La boda de mi mejor amiga (Paul Feig, 2011)

¿Es que no puedes felicitarme y poner buena cara durante mi boda y luego criticarme cuando llegues a tu casa, como hace todo el mundo?”. Es este el diálogo más importante de La boda de mi mejor amiga en tanto que ayuda a encontrar con clara evidencia las intenciones de la película.

Disfrazada de comedia desenfadada, la película (cuyo acertado título original es Damas de honor) intenta destripar con marcado disgusto el ridículo proceso de preparación de una boda de altos vuelos. En ella lo cursi, lo obsesivo, lo detestable y lo políticamente correcto van colocándose en tela de juicio hasta desvelar que la importancia de los verdaderos símbolos del matrimonio se pierde por el camino.

Es por ello por lo que esa acertada frase resume bien una película en la que la sociedad castiga duramente a aquellos que tratan de gritar la verdad mientras dura el circuito de la hipocresía. El filme no deja de pertenecer del todo, sin embargo, a esa clase de cine mediocre que acaba maleducando a su público en las malas artes que confunden terriblemente lo común con lo normal.

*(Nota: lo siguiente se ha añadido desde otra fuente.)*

(** ** The queue [ctx->queue] implements the pairing heap *)

(** The store holds the forest [f] in the queue, and every other task that is
    allocated is in no queue. *)
Record queue_rep (st : store) (f : forest) : Prop := {
  qr_rep : rep (nodes st) CQueue f;
  qr_head : queue st = fhead f;
  qr_ok : forest_ok f;
  qr_free : forall a, is_Some (nodes st !! a) -> a ∉ addrs f -> detached (nodes st) a;
}.

(** C24: removing a task that is in the queue runs to completion and leaves the
    queue that the pairing heap's [fremove] computes; the removed task is
    unlinked and no due time or [running] flag changes. *)
Theorem taskqueue_remove_refines st f p :
  queue_rep st f -> p ∈ addrs f ->
  exists st', taskqueue_remove p st = Ok (tt, st') /\ queue_rep st' (fremove p f) /\
    detached (nodes st') p /\
    (forall a, (fun t => (due t, running t)) <$> nodes st' !! a =
               (fun t => (due t, running t)) <$> nodes st !! a).
Proof.
  intros [Hrep Hhead Hok Hfree] Hp. pose proof Hok as (Hnd & _ & _).
  destruct (remove_spec f CQueue p st) as (st' & Hrun & Hrep' & Hdet & Hw);
    [done|done|simpl; by rewrite Hhead|done|done|].
  exists st'. split; [done|]. pose proof Hw as [Hq [Hsame Hcore]]. simpl in Hsame, Hcore.
  split; [|split; [done|done]]. split; [done|done|by apply fremove_ok|].
  intros a Ha Hout. destruct (decide (a = p)) as [->|Hne]; [done|].
  assert (a ∉ addrs f) as Haf.
  { intros Hin. apply Hout. apply list_elem_of_fmap in Hp as ([p' d] & -> & Hp).
    unfold addrs in *. rewrite (fremove_elems _ _ _ Hnd Hp) in Hin.
    apply elem_of_cons in Hin as [Hin|Hin]; [by simpl in *|done]. }
  destruct (Hfree a) as (t & Ht & ?); [by rewrite <- Hsame|done|].
  exists t. by rewrite Hsame.
Qed.

(** Removing a task that is in no queue does nothing. *)
Lemma taskqueue_remove_detached st p : detached (nodes st) p ->
  taskqueue_remove p st = Ok (tt, st).
Proof.
  intros (t & Ht & Hpp & Hn & Hc). unfold taskqueue_remove.
  erewrite M_bind_Ok by (by apply get_ok). unfold taskqueue_linked. rewrite Hpp, Hn, Hc.
  by rewrite bool_decide_false by (by intros []).
Qed.

(** C25: inserting an allocated task that is in no queue runs to completion and
    leaves the queue that the pairing heap's [finsert] computes. *)
Theorem taskqueue_insert_refines st f p t :
  queue_rep st f -> nodes st !! p = Some t -> p ∉ addrs f ->
  exists st', taskqueue_insert CQueue p st = Ok (tt, st') /\
    queue_rep st' (finsert p (due t) f) /\
    (forall a, (fun t => (due t, running t)) <$> nodes st' !! a =
               (fun t => (due t, running t)) <$> nodes st !! a).
Proof.
  intros [Hrep Hhead Hok Hfree] Ht Hp. pose proof Hok as (Hnd & _ & Hroot).
  destruct (Hfree p) as (t' & Ht' & Hpp & Hn & Hc); [by eexists|done|]. simplify_eq.
  set (tp := mkTree p (due t) Nil).
  set (old := match f with Nil => None | Cons q e k _ => Some (mkTree q e k) end).
  assert (finsert p (due t) f = single (fmerge tp old)) as Hins by (by destruct f).
  assert (otaddrs old = addrs f) as Hold.
  { destruct f as [|q e k [|]]; [done| |done]. simpl. by rewrite taddrs_single. }
  destruct (merge_opt_spec tp old st) as (st1 & Hrun & Htree & Hr & Hq).
  { split; [|done]. by exists None, t. }
  { destruct f as [|q e k [|]]; [done| |done]. destruct Hrep as (Hpt & Hk & _).
    split; [by eexists|done]. }
  { rewrite Hold. by apply NoDup_cons. }
  unfold taskqueue_insert. erewrite M_bind_Ok by (by apply get_ok). rewrite Hpp, Hn, Hc.
  erewrite M_bind_Ok by done. erewrite M_bind_Ok by done. erewrite M_bind_Ok by done.
  erewrite M_bind_Ok by done. simpl read_cell.
  replace (queue st) with (t_id <$> old) by (by rewrite Hhead; destruct f as [|? ? ? []]).
  erewrite M_bind_Ok by done. erewrite M_bind_Ok by done.
  destruct Htree as [(pp & u & Hu & Hupp & Hun & Huc & Hud) Hkids].
  eexists. split; [by apply update_ok|]. simpl.
  destruct (finsert_ok p (due t) f Hok Hp) as [Hok' He].
  assert (taddrs (fmerge tp old) ≡ₚ p :: addrs f) as Haddr.
  { rewrite taddrs_single, <- Hins. unfold addrs. by rewrite He. }
  split; [split|]; simpl; rewrite ?Hins; try done.
  - split; [|split; [|done]].
    + eexists. split; [apply lookup_insert_eq|]. done.
    + eapply rep_frame; [|done]. intros a Ha. apply lookup_insert_ne. intros <-.
      assert (NoDup (taddrs (fmerge tp old))) as Hnd' by (rewrite Haddr; by apply NoDup_cons).
      by apply NoDup_cons in Hnd' as [? _].
  - by rewrite <- Hins.
  - intros a Ha Hout. rewrite <- taddrs_single, Haddr in Hout.
    assert (a <> t_id (fmerge tp old)) as Hne.
    { intros ->. apply Hout. rewrite <- Haddr. left. }
    rewrite lookup_insert_ne in Ha by done. rewrite (proj1 Hr) in Ha by (rewrite Hold; simpl; set_solver).
    destruct (Hfree a Ha) as (v & Hv & ?); [set_solver|]. exists v. split; [|done].
    rewrite lookup_insert_ne by done. by rewrite (proj1 Hr) by (rewrite Hold; simpl; set_solver).
  - intros a. rewrite <- (proj2 Hr a). destruct (decide (t_id (fmerge tp old) = a)) as [<-|].
    + by rewrite lookup_insert_eq, Hu.
    + by rewrite lookup_insert_ne.
Qed.

(** ** A concrete queue: task 2 below task 1, task 3 allocated but not queued *)

Definition demo_nodes : gmap addr task :=
  <[1%positive := mkTask (Some CQueue) None (Some 2%positive) (mkTime 10 0) false]>
  (<[2%positive := mkTask (Some (CChildren 1)) None None (mkTime 20 0) false]>
  (<[3%positive := mkTask None None None (mkTime 5 0) false]> ∅)).
Definition demo_store : store := mkStore (Some 1%positive) demo_nodes.
Definition demo_forest : forest :=
  Cons 1 (mkTime 10 0) (Cons 2 (mkTime 20 0) Nil Nil) Nil.

Lemma demo_queue_rep : queue_rep demo_store demo_forest.
Proof.
  split.
  - split; [|split; [split; [|done]|done]]; by eexists.
  - done.
  - split; [|split; [|done]].
    + unfold addrs. simpl. repeat constructor; set_solver.
    + split; [|split; [|done]]; [repeat constructor; vm_compute; discriminate|].
      split; [constructor|done].
  - intros a [t Ht]. unfold demo_store, demo_nodes in *. simpl in *.
    rewrite !lookup_insert_Some, lookup_empty in Ht.
    destruct Ht as [[<- _]|[_ [[<- _]|[_ [[<- <-]|[_ ?]]]]]]; [| | |done].
    + intros []. left.
    + intros []. right. left.
    + intros _. by eexists.
Qed.

Lemma taskqueue_remove_refines_witness :
  exists st', taskqueue_remove 1 demo_store = Ok (tt, st') /\
    queue_rep st' (Cons 2 (mkTime 20 0) Nil Nil) /\ detached (nodes st') 1 /\
    (forall a, (fun t => (due t, running t)) <$> nodes st' !! a =
               (fun t => (due t, running t)) <$> nodes demo_store !! a).
Proof.
  refine (taskqueue_remove_refines demo_store demo_forest 1 demo_queue_rep _). left.
Defined.

Lemma taskqueue_insert_refines_witness :
  exists st', taskqueue_insert CQueue 3 demo_store = Ok (tt, st') /\
    queue_rep st' (Cons 3 (mkTime 5 0) (Cons 1 (mkTime 10 0) (Cons 2 (mkTime 20 0) Nil Nil) Nil) Nil) /\
    (forall a, (fun t => (due t, running t)) <$> nodes st' !! a =
               (fun t => (due t, running t)) <$> nodes demo_store !! a).
Proof.
  refine (taskqueue_insert_refines demo_store demo_forest 3
    (mkTask None None None (mkTime 5 0) false) demo_queue_rep eq_refl _).
  unfold addrs. simpl. set_solver.
Defined.
(** Rescheduling a task that waits in the queue moves it to the current
    monotonic time plus the offset, and changes no other task; a task that is
    being run is not rescheduled, and a null pointer is ignored. *)
Theorem reschedule_task_spec w p t timeout ms :
  let s := get_sched (Q := Q) (P := P) w in
  sched_ok s -> sane (s_clk s (s_ticks s)) -> 0 <= timeout < 2 ^ 60 -> 0 <= ms < 2 ^ 31 ->
  s_tasks s !! p = Some t ->
  (tr_running t = true -> reschedule_task (Q := Q) (P := P) (Some p) timeout ms w = Ok (false, w)) /\
  (tr_running t = false -> exists d s',
     reschedule_task (Q := Q) (P := P) (Some p) timeout ms w = Ok (true, set_sched s' w) /\
     norm_ns d /\ ns d = ns (s_clk s (s_ticks s)) + timeout * BILLION + ms * 1000000 /\
     sched_ok s' /\ (armed s -> armed s') /\
     s_tasks s' = <[p := mkTrec d false (tr_payload t)]> (s_tasks s)) /\
  reschedule_task (Q := Q) (P := P) None timeout ms w = Ok (false, w).
Proof.
  intros s Hs Hclk Ht Hms Hp.
  destruct (reschedule_total w p t timeout ms Hs Hclk Ht Hms Hp) as [H1 H2]. done.
Qed.

(** *** Running the due tasks *)

Definition is_due (now : timespec) (e : addr * timespec) : Prop := timespec_cmp e.2 now <= 0.
#[local] Instance is_due_dec now e : Decision (is_due now e).
Proof. unfold is_due. apply _. Defined.

Definition due now s : list (addr * timespec) := filter (is_due now) (tq_elems (s_queue s)).

(** What [taskqueue_run] relies on: a callback keeps the scheduler in order,
    leaves the tasks being run alone, marks none as being run and queues nothing
    that is due before the end of this run. *)
Record keeps (now : timespec) s s' : Prop := {
  ke_ok : sched_ok s';
  ke_running : forall p t, tr_running t = true ->
    s_tasks s !! p = Some t <-> s_tasks s' !! p = Some t;
  ke_due : forall e, e ∈ due now s' -> e ∈ due now s;
}.

Lemma keeps_refl now s : sched_ok s -> keeps now s s.
Proof. by intros. Qed.

Lemma keeps_trans now s1 s2 s3 : keeps now s1 s2 -> keeps now s2 s3 -> keeps now s1 s3.
Proof.
  intros [_ R1 D1] [Hs R2 D2]. split; [done| |auto].
  intros p t Ht. by rewrite R1, R2.
Qed.

(** The state without the task [p], which was being run. *)
Definition freed p s : sched Q P := with_tasks (delete p (s_tasks s)) s.

(** Posting a task for a time after [now] is what a callback may do. *)
Lemma post_keeps now w timeout ms pl :
  let s := get_sched (Q := Q) w in
  sched_ok s -> sane (s_clk s (s_ticks s)) -> 0 <= timeout < 2 ^ 60 -> 0 <= ms < 2 ^ 31 ->
  norm_ns now -> ns now < ns (s_clk s (s_ticks s)) + timeout * BILLION + ms * 1000000 ->
  exists a s', post_task timeout ms pl w = Ok (a, set_sched s' w) /\ keeps now s s' /\
    s_tasks s ⊆ s_tasks s' /\ s_clk s' = s_clk s.
Proof.
  intros s Hs Hclk Ht Hms Hn Hlater.
  destruct (post_task_total w timeout ms pl Hs Hclk Ht Hms)
    as (a & d & s' & E & Hfresh & Hd & Hns & Hok & _ & Htasks & He & Hc).
  exists a, s'. split; [done|]. fold s in Hfresh, Htasks, He. split_and!; [split|..]; try done.
  - intros p t Hr. rewrite Htasks. destruct (decide (p = a)) as [->|Hne].
    + rewrite lookup_insert_eq, Hfresh. split; [done|]. by intros [= <-].
    + by rewrite lookup_insert_ne.
  - intros e [Hdue Hin]%list_elem_of_filter. rewrite He, elem_of_cons in Hin.
    destruct Hin as [->|Hin]; [|by apply list_elem_of_filter].
    unfold is_due in Hdue. apply (timespec_cmp_le_ns d now) in Hdue; [|done..]. fold s in Hns. lia.
  - rewrite Htasks. by apply insert_subseteq.
Qed.

(** What a run does: as long as a task is due, it takes a task that is due
    first from the queue, calls its function, then its cleanup, and frees it. *)
Inductive runs (f cleanup : P -> M W unit) (now : timespec)
    : W -> list (addr * trec P) -> W -> Prop :=
  | runs_end w : due now (get_sched w) = [] -> runs f cleanup now w [] w
  | runs_task w a t w1 w2 l w' :
      s_tasks (get_sched w) !! a = Some t -> tr_running t = false ->
      timespec_cmp (tr_due t) now <= 0 ->
      Forall (fun e => timespec_cmp (tr_due t) e.2 <= 0) (tq_elems (s_queue (get_sched w))) ->
      f (tr_payload t) (set_sched (taken (get_sched w) a t) w) = Ok (tt, w1) ->
      cleanup (tr_payload t) w1 = Ok (tt, w2) ->
      runs f cleanup now (set_sched (freed a (get_sched w2)) w2) l w' ->
      runs f cleanup now w ((a, t) :: l) w'.

Lemma due_smaller now s s' p d : sched_ok s' -> (p, d) ∈ due now s ->
  (forall e, e ∈ due now s' -> e ∈ due now s /\ e.1 <> p) ->
  (length (due now s') < length (due now s))%nat.
Proof.
  intros [Hq _] Hin Hsub. apply submseteq_length with (l1 := (p, d) :: due now s').
  apply NoDup_submseteq.
  - apply NoDup_cons. split; [intros [_ ?]%Hsub; done|].
    apply NoDup_filter. eapply NoDup_fmap_1, tq_nodup, Hq.
  - intros e [->|[? _]%Hsub]%elem_of_cons; done.
Qed.

Lemma first_task w p d : sched_ok (get_sched w) -> tq_first (s_queue (get_sched w)) = Some (p, d) ->
  exists t, s_tasks (get_sched w) !! p = Some t /\ tr_due t = d /\ tr_running t = false /\
            (p, d) ∈ tq_elems (s_queue (get_sched w)).
Proof.
  intros [Hq Ht] Hf. destruct (tq_first_some _ _ _ Hq Hf) as [Hin _].
  destruct (proj1 (Ht p d) Hin) as (t & ? & ? & ?). eauto.
Qed.

Lemma due_taken now s p d t e : sched_ok s -> (p, d) ∈ tq_elems (s_queue s) ->
  e ∈ due now (taken s p t) <-> e ∈ due now s /\ e.1 <> p.
Proof.
  intros Hs Hin. unfold due. rewrite !list_elem_of_filter. destruct e as [p' d'].
  simpl. rewrite (remove_keys s p d Hs Hin). naive_solver.
Qed.

(** Taking a task, whatever keeps the scheduler in order, and freeing it: the
    task is gone, and the tasks that were being run are those of before. *)
Lemma task_done now s s' p t : sched_ok s -> s_tasks s !! p = Some t -> tr_running t = false ->
  (p, tr_due t) ∈ tq_elems (s_queue s) -> keeps now (taken s p t) s' ->
  s_tasks s' !! p = Some (mkTrec (tr_due t) true (tr_payload t)) /\ keeps now s (freed p s') /\
  (forall e, e ∈ due now (freed p s') -> e.1 <> p).
Proof.
  intros Hs Ht Hr Hin [Hs' Hrun Hdue].
  assert (s_tasks s' !! p = Some (mkTrec (tr_due t) true (tr_payload t))) as Hp'
    by (apply Hrun; [done|]; apply lookup_insert_eq).
  assert (forall e, e ∈ due now (freed p s') -> e ∈ due now s /\ e.1 <> p) as Hd
    by (intros e He%Hdue; by eapply due_taken).
  split; [done|]. split; [|intros e He; by apply Hd].
  split; [by eapply free_running_ok| |intros e He; by apply Hd]. intros a ta Hta. simpl.
  rewrite lookup_delete_Some, <- Hrun by done. simpl. split.
  - intros Ha. assert (p <> a) by congruence. by rewrite lookup_insert_ne.
  - intros [Hne Ha]. by rewrite lookup_insert_ne in Ha.
Qed.

(** *** Callbacks under an invariant of the program

    [I] is what the callbacks need of the rest of the program's state; the
    scheduler's own work does not touch it. *)
Section run.
Context (I : W -> Prop).
Context (I_sched : forall s w, s_clk s = s_clk (get_sched w) -> I w -> I (set_sched s w)).

Definition callback_ok (now : timespec) (f : P -> M W unit) : Prop :=
  forall pl w, I w -> sched_ok (get_sched w) -> exists w', f pl w = Ok (tt, w') /\ I w' /\
    keeps now (get_sched w) (get_sched w').

(** One round of the loop runs a first task, if it is due, and frees it. *)
Lemma run_round_due (f cleanup : P -> M W unit) now w p d :
  callback_ok now f -> callback_ok now cleanup -> I w ->
  sched_ok (get_sched w) -> tq_first (s_queue (get_sched w)) = Some (p, d) ->
  timespec_cmp d now <= 0 ->
  exists t w1 w2, f (tr_payload t) (set_sched (taken (get_sched w) p t) w) = Ok (tt, w1) /\
    cleanup (tr_payload t) w1 = Ok (tt, w2) /\ I w2 /\
    run_round f cleanup now w = Ok (true, set_sched (freed p (get_sched w2)) w2) /\
    s_tasks (get_sched w) !! p = Some t /\ tr_running t = false /\ tr_due t = d /\
    keeps now (get_sched w) (freed p (get_sched w2)) /\
    (forall e, e ∈ due now (freed p (get_sched w2)) -> e.1 <> p).
Proof.
  intros Hf Hc HI Hs Hfirst Hd. destruct (first_task w p d Hs Hfirst) as (t & Ht & <- & Hr & Hin).
  set (w0 := set_sched (taken (get_sched w) p t) w).
  assert (get_sched w0 = taken (get_sched w) p t) as E0 by apply get_set.
  destruct (Hf (tr_payload t) w0) as (w1 & Ef & HI1 & K1); [by apply I_sched|rewrite E0; by eapply taken_ok|].
  destruct (Hc (tr_payload t) w1 HI1) as (w2 & Ec & HI2 & K2); [apply K1|].
  pose proof (keeps_trans _ _ _ _ K1 K2) as K. rewrite E0 in K.
  destruct (task_done now _ _ p t Hs Ht Hr Hin K) as (Hp & Hk & Hd').
  exists t, w1, w2. split_and!; try done.
  unfold run_round, get_s, gets, the_task, free_task, set_task, upd_s, modify, mbind, M_bind.
  rewrite Hfirst. rewrite (proj2 (Z.leb_le _ _) Hd), Ht, !get_set, set_set. simpl.
  change (set_sched _ w) with w0. rewrite Ef, Ec. unfold the_task. by rewrite Hp.
Qed.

Por mucha crítica que haya de fondo, la sensación final del filme es que éste también celebra la boda como un necesario festival de las apariencias. He ahí la gran trampa de un filme que, como su protagonista, no se atreve a enunciar del todo la verdad por miedo al completo rechazo de un espectador que lo único que desea, como la mujer que pretende organizar su boda, es que la película le recuerde cómo es su vida o cómo debería serlo.

La protagonista absoluta de la función es una infravalorada Kristen Wiig, que si bien no porta el canon estético de la tradicional diva de Hollywood sí que atesora otras tantas virtudes. Pocos pueden aguantar el plano junto a ella sin que la actriz deje de ser el foco de atención. Sabe bien cuándo ser comedida y cuándo destapar el tarro de sus esencias circenses, y maneja a la perfección el tempo humorístico cuando se trata de gags breves gracias a su dilatada formación televisiva.

Es Kristen Wiig el mayor aliciente de la película, que aguanta su previsible y excesivamente largo metraje gracias a la continua exhibición y el  derroche de barbaridades gestuales de su actriz protagonista. Lo molesto de sus convenciones sociales se salda con la historia paralela que atañe a la vida personal de la dama de honor, en la que caída y posterior ascenso se convierte, aunque narrado a cuentagotas, en lo más rescatable del filme.

Amor y humor, infalible fórmula para el cine de masas. Lo curioso de La boda de mi mejor amiga es que el público conoce de antemano lo que va a encontrarse con ella, y es precisamente por ello que este tipo de filmes arrasa en taquilla. Se trata del eterno misterio de la promesa de la mediocridad. Una peligrosa trampa de la que el espectador medio aún no ha conseguido escapar.